«Basta liquami nei nostri Bagni»
Sfogo del presidente della Cooperativa: il sistema fognario è in tilt
PORTO GARIBALDI. Con il ripetersi degli scrosci estivi nelle ultime settimane si è più volte assistito a scene di strade allagate con pozzetti ricoperti di aghi di pino e di foglie e sistema fognario puntualmente in tilt.
«Basta che ci sia un forte temporale, anche di breve durata per mandare in crisi le fogne – lamenta Giuseppe Carli, presidente della Cooperativa degli stabilimenti balneari di Porto Garibaldi e titolare del Bagno Astor -, e qui da noi c’è un continuo ritorno di liquami che rigurgitano dalle fogne.

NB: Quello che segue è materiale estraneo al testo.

Lemma handleAnalyze_miss `{JsRuntime} env msg frame w w1 :
  selectedFrame w = Some frame ->
  forceReanalyze msg = false ->
  getCachedAnalysis frame w = (Ok None, w1) ->
  handleAnalyze env msg w
  = catchFailure (runFreshAnalysis env msg frame (resetProgress w1)).
Proof.
  intros Hsel Hforce Hmiss. unfold handleAnalyze, catchFailure, resetProgress. run.
  rewrite Hsel, Hforce. simpl. rewrite getCachedAnalysis_after_reset, Hmiss.
  destruct (runFreshAnalysis env msg frame _) as [[[]|e] w2]; reflexivity.
Qed.

(** A fresh analysis whose driver run fails: what the handler leaves
    behind, from the world [w0] in which the analysis starts. *)
Lemma failed_run_outcome `{JsRuntime} env msg frame error w0 :
  driverThrows env = Some error ->
  exists w',
    catchFailure (runFreshAnalysis env msg frame w0) = (Ok tt, w')
    /\ trace w' = trace w0 ++ [ClearOverlays;
                               PostMessage (MsgAnalysisProgress 0 (countElements frame));
                               AnalyzeFrame (node_id frame);
                               PostMessage (MsgError (js "Analysis failed: " ++ error));
                               Notify NotifyAnalysisFailed]
    /\ analysisCache w' = analysisCache w0
    /\ pluginData w' = pluginData w0
    /\ selectedFrame w' = selectedFrame w0.
Proof.
  intros Hthrows.
  destruct (runFreshAnalysis_throws env msg frame error w0 Hthrows)
    as (w1 & -> & Htr & Ht1 & Ht2 & Hsel).
  eexists. split; [reflexivity|]. simpl. rewrite Htr, <- !app_assoc. simpl. auto.
Qed.
(** ** C5 *)

(** C5: an answer, a JSON object, with neither a truthy completion flag nor
    a truthy next question is [AmbiguousCompleted], and the page completes
    the interview: completion card, input off, transcript and configuration
    saved, no entry added. *)
Theorem neither_flag_nor_question_completes
    (props : list (string * Value)) (now : string) (st : State) :
  truthy (lookup "interview_completed" props) = false ->
  truthy (lookup "next_question" props) = false ->
  completionDetector (VObj props) = Some AmbiguousCompleted
  /\ (let st' := handleSendMessage_resume (HttpOkJson (VObj props)) now st in
      phaseOf st' = PhaseCompleted
      /\ isWaitingForAI st' = true
      /\ transcript st' = transcript st
      /\ saved st' = Some (transcript st, interviewConfig st)).
Proof.
  intros Hflag Hnext.
  assert (Hdet : completionDetector (VObj props) = Some AmbiguousCompleted).
  { unfold completionDetector. cbn. rewrite Hflag, Hnext. now rewrite andb_false_r. }
  split; [exact Hdet|].
  cbv zeta. unfold handleSendMessage_resume, submitAnswer_resume.
  rewrite Hdet. repeat split.
Qed.

Lemma neither_flag_nor_question_completes_witness :
  completionDetector (VObj []) = Some AmbiguousCompleted
  /\ (let st' := handleSendMessage_resume (HttpOkJson (VObj [])) "09:05" sampleStarted in
      phaseOf st' = PhaseCompleted
      /\ isWaitingForAI st' = true
      /\ transcript st' = transcript sampleStarted
      /\ saved st' = Some (transcript sampleStarted, interviewConfig sampleStarted)).
Proof.
  apply (neither_flag_nor_question_completes [] "09:05" sampleStarted); reflexivity.
Defined.

(** ** C6 *)

(** C6, as stated, fails for the legacy flat-score page: without
    [overall_score] it shows the number 75, in the class of a good score. *)
Lemma legacy_score_default_counterexample :
  LegacyFeedback.overall_score (LegacyFeedback.mkPayload Absent (Present "Well done")) = Absent
  /\ LegacyFeedback.displayFeedback (LegacyFeedback.mkPayload Absent (Present "Well done"))
     = LegacyFeedback.mkView 75%Q "score-good".
Proof. split; reflexivity. Qed.

(** C6 (amended): for every enhanced, per-dimension payload without an
    overall score the dashboard shows the score as unavailable ('?',
    'Could not calculate score', in red) and no number, whatever the
    dimensions are; the legacy flat-score page shows the default 75 for a
    payload without [overall_score]. *)
Theorem missing_overall_score
    (data : Dashboard.Payload) (v : Dashboard.View) (legacy : LegacyFeedback.Payload) :
  Dashboard.overallScoreOf data = Absent ->
  LegacyFeedback.overall_score legacy = Absent ->
  (let v' := Dashboard.displayDashboard data v in
   Dashboard.scoreValue v' = Dashboard.QuestionMark
   /\ Dashboard.scoreLabel v' = "Could not calculate score"
   /\ Dashboard.scoreInRed v' = true)
  /\ LegacyFeedback.displayFeedback legacy = LegacyFeedback.mkView 75%Q "score-good".
Proof.
  intros Hd Hl. split.
  - cbv zeta. unfold Dashboard.displayDashboard. rewrite Hd.
    destruct (Dashboard.dimension_evaluations data) as [| |[|d dims]]; repeat split.
  - unfold LegacyFeedback.displayFeedback, LegacyFeedback.scoreOrDefault.
    now rewrite Hl.
Qed.

Lemma missing_overall_score_witness :
  (let v' :=
     Dashboard.displayDashboard
       (Dashboard.mkPayload
          (Present (Dashboard.mkOverall Absent (Present "Solid interview")))
          (Present [("communication", Dashboard.mkDimension (Present 4%Q) Absent);
                    ("problem_solving", Dashboard.mkDimension (Present 3%Q) Absent);
                    ("leadership", Dashboard.mkDimension Absent Absent)]))
       (Dashboard.mkView (Dashboard.OutOfFive 0%Q) "" false None) in
   Dashboard.scoreValue v' = Dashboard.QuestionMark
   /\ Dashboard.scoreLabel v' = "Could not calculate score"
   /\ Dashboard.scoreInRed v' = true)
  /\ LegacyFeedback.displayFeedback (LegacyFeedback.mkPayload Absent Absent)
     = LegacyFeedback.mkView 75%Q "score-good".
Proof.
  apply missing_overall_score; reflexivity.
Defined.

(** ** C7 *)

Lemma Qle_bool_false (x y : Q) : (y < x)%Q -> Qle_bool x y = false.
Proof.
  intros H. destruct (Qle_bool x y) eqn:E; [|reflexivity].
  apply Qle_bool_iff in E. exfalso. exact (Qlt_not_le _ _ H E).
Qed.

(** C7, as stated, fails in the label texts: the page writes
    'Outstanding Performance', 'Exceeds Expectations', 'Good Performance',
    'Meets Expectations' and 'Below Expectations', not the single words of
    the claim. *)
Lemma score_label_text_counterexample :
  (Dashboard.scoreLabelText 4.7 = "Outstanding Performance"
   /\ Dashboard.scoreLabelText 4.7 <> "Outstanding")
  /\ (Dashboard.scoreLabelText 4.2 = "Exceeds Expectations"
      /\ Dashboard.scoreLabelText 4.2 <> "Exceeds")
  /\ (Dashboard.scoreLabelText 3.7 = "Good Performance"
      /\ Dashboard.scoreLabelText 3.7 <> "Good")
  /\ (Dashboard.scoreLabelText 3.2 = "Meets Expectations"
      /\ Dashboard.scoreLabelText 3.2 <> "Meets")
  /\ (Dashboard.scoreLabelText 2.7 = "Below Expectations"
      /\ Dashboard.scoreLabelText 2.7 <> "Below").
Proof. repeat split; try reflexivity; discriminate. Qed.
(** C5. After processing, row by row of the trimmed table: a generation
    cell that was missing is 0 and one that was known is unchanged; the
    consumption cell is the nearest known consumption at or before the row,
    and stays missing when no consumption is known up to the row. *)
Theorem process_data_gap_fill
    (parse_datetime : string -> option Z) (df : DataFrame) (w : World) :
  df_empty df = false ->
  (forall c, c ∈ sources ++ [consumption] -> c ∈ columns df) ->
  numeric_table df ->
  exists out,
    process_data parse_datetime df w = (Ok out, w) /\
    length (rows out) = length (rows (_limit_to_last_6_months parse_datetime df "data")) /\
    forall (i : nat) (r : Row),
      rows (_limit_to_last_6_months parse_datetime df "data") !! i = Some r ->
      exists r',
        rows out !! i = Some r' /\
        label r' = label r /\
        (forall s, s ∈ sources ->
           (get_cell r s = NA -> get_cell r' s = Num 0) /\
           (get_cell r s <> NA -> get_cell r' s = get_cell r s)) /\
        forward_filled (column (_limit_to_last_6_months parse_datetime df "data") consumption)
                       i (get_cell r' consumption).
Proof.
  intros He Hcols Hnum.
  destruct (process_data_rows parse_datetime df w He Hcols Hnum) as [cols Hp].
  set (tdf := _limit_to_last_6_months parse_datetime df "data") in *.
  eexists. split; [exact Hp|]. simpl.
  assert (Hlen : length (ffill (column tdf consumption)) = length (rows tdf)).
  { unfold ffill. rewrite ffill_from_length. unfold column. apply length_map. }
  split.
  - rewrite length_zip_with, Hlen. lia.
  - intros i r Hr.
    assert (Hi : (i < length (ffill (column tdf consumption)))%nat).
    { rewrite Hlen. by apply lookup_lt_Some with (x := r). }
    apply lookup_lt_is_Some in Hi as [v Hv].
    exists (processed_row r v). split; [exact (lookup_zip_with_pair processed_row _ _ i r v Hr Hv)|].
    split; [apply label_processed|]. split.
    + intros s Hs. rewrite get_processed_source by done.
      by destruct (get_cell r s).
    + rewrite get_processed_consumption. by apply ffill_forward.
Qed.
(** * cloudstorage: the driver registry

    A shallow embedding of [cloudstorage/__init__.py]: the [DriverName]
    enumeration, the [_DRIVER_IMPORTS] table, [get_driver] and
    [get_driver_by_name], together with the part of the Python import
    system those functions and the module header (lines 6-16) exercise.

    Python objects are values of small inductive types, exceptions are
    values of [exception], and code that imports modules is a function of
    [sys.modules] written in a state-and-error monad. *)

From Stdlib Require Import ZArith Ascii DecimalString.
From stdpp Require Import gmap strings list fin_maps finite.


(** ** Strings *)

(** [infix needle hay]: [needle in hay] on Python strings. *)
Fixpoint infix (needle hay : string) : bool :=
  String.prefix needle hay ||
  match hay with
  | EmptyString => false
  | String _ hay' => infix needle hay'
  end.

(** ** Exceptions and results *)

(** The exception classes that can leave the functions of this file.  The
    payload is the value the exception is constructed with. *)
Inductive exception :=
| CloudStorageError (msg : string)      (* cloudstorage.exceptions, line 16 *)
| KeyError (key : string)               (* builtin, a LookupError *)
| ValueError (val : string)             (* builtin *)
| ImportError (name : string)           (* builtin: module [name] failed to import *)
| ImportNameError (name from : string)  (* ImportError: cannot import name *)
| AttributeError (obj attr : string).   (* builtin *)

(** Modelled from the spec: the class [CloudStorageError] lives in
    cloudstorage/exceptions.py, which is not part of the sources at hand.
    Section 4.1 of the specification makes it the root of the library's own
    closed hierarchy of error kinds; the builtin exceptions of the
    interpreter are not members of that hierarchy. *)
Definition is_CloudStorageError (e : exception) : bool :=
  match e with
  | CloudStorageError _ => true
  | _ => false
  end.

(** [isinstance(e, LookupError)] for the builtin hierarchy. *)
Definition is_LookupError (e : exception) : bool :=
  match e with
  | KeyError _ => true
  | _ => false
  end.

(** What an exception says about a string [s]: a [CloudStorageError]
    carries a message, which names [s] when [s] occurs in it; a [KeyError]
    carries the missing key itself. *)
Definition names (e : exception) (s : string) : bool :=
  match e with
  | CloudStorageError msg => infix s msg
  | KeyError key => String.eqb key s
  | ValueError val => String.eqb val s
  | ImportError name => String.eqb name s
  | ImportNameError name _ => String.eqb name s
  | AttributeError _ attr => String.eqb attr s
  end.

Inductive result (A : Type) :=
| Return (a : A)
| Raise (e : exception).
Arguments Return {A} a.
Arguments Raise {A} e.
Lemma rstrip_split s :
  exists ws, forallb is_space ws = true /\ s = rstrip s ++ ws.
Proof.
  destruct (lstrip_split (rev s)) as (ws & Hws & Hs).
  exists (rev ws). rewrite forallb_rev. split; [exact Hws|].
  unfold rstrip. rewrite <- rev_app_distr, <- Hs, rev_involutive. reflexivity.
Qed.

(** X1: [parse_log_line] does not see the whitespace around a line:
    indentation and line ends (["\n"], ["\r\n"]) change neither the
    record nor the output, and a line may be stripped beforehand. *)
Theorem parse_log_line_ignores_outer_space ws1 line ws2 :
  forallb is_space ws1 = true -> forallb is_space ws2 = true ->
  parse_log_line (ws1 ++ line ++ ws2) = parse_log_line line
  /\ parse_log_line (strip line) = parse_log_line line
  /\ strip (strip line) = strip line.
Proof.
  intros H1 H2.
  assert (Hidem : strip (strip line) = strip line).
  { destruct (lstrip_split line) as (wl & Hwl & Hl).
    destruct (rstrip_split (lstrip line)) as (wr & Hwr & Hr).
    fold (strip line) in Hr.
    transitivity (strip (wl ++ strip line ++ wr)).
    - symmetry. apply strip_app_space; assumption.
    - f_equal. rewrite <- Hr. symmetry. exact Hl. }
  unfold parse_log_line. rewrite (strip_app_space _ _ _ H1 H2), Hidem. auto.
Qed.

Siamo costretti a chiudere lo stabilimento balneare ed a chiamare una ditta specializzata in igiene, pulizia e disinfestazione».
Secondo Carli il problema riguarda numerosi bagni e attività di Porto Garibaldi e si sarebbe accentuato dopo i lavori di riqualificazione del viale dei Mille, risalenti al 2008. Ad ogni precipitazione intensa Carli e molti suoi colleghi sono costretti a correre subito ai ripari, per ripristinare la pulizia e l’igiene nei locali, ma anche in spiaggia, perché «Ci tocca spostare mobili, pedane ed arredi per pulire».
Senza voler attribuire responsabilità o colpe per il ripetersi del disagio, Carli aggiunge che «Si è investito e puntato molto nel rilancio del turismo con grossi eventi come il Comacchio Summer Fest o con rassegne musicali, teatrali, letterarie, ma è venuto il momento di risolvere definitivamente il problema degli scarichi fognari con interventi decisivi».
In ragione del suo sfogo, Carli spiega che a fronte delle imposte regolarmente versate, l’aspettativa è quella di ottenere servizi adeguati da parte del Cadf. «Dato che sono spese obbligatorie - conclude Carli – non chiediamo i miracoli, ma vorremmo un servizio normale di scarico delle acque e che non rigurgitino più schifezze dalle fognature».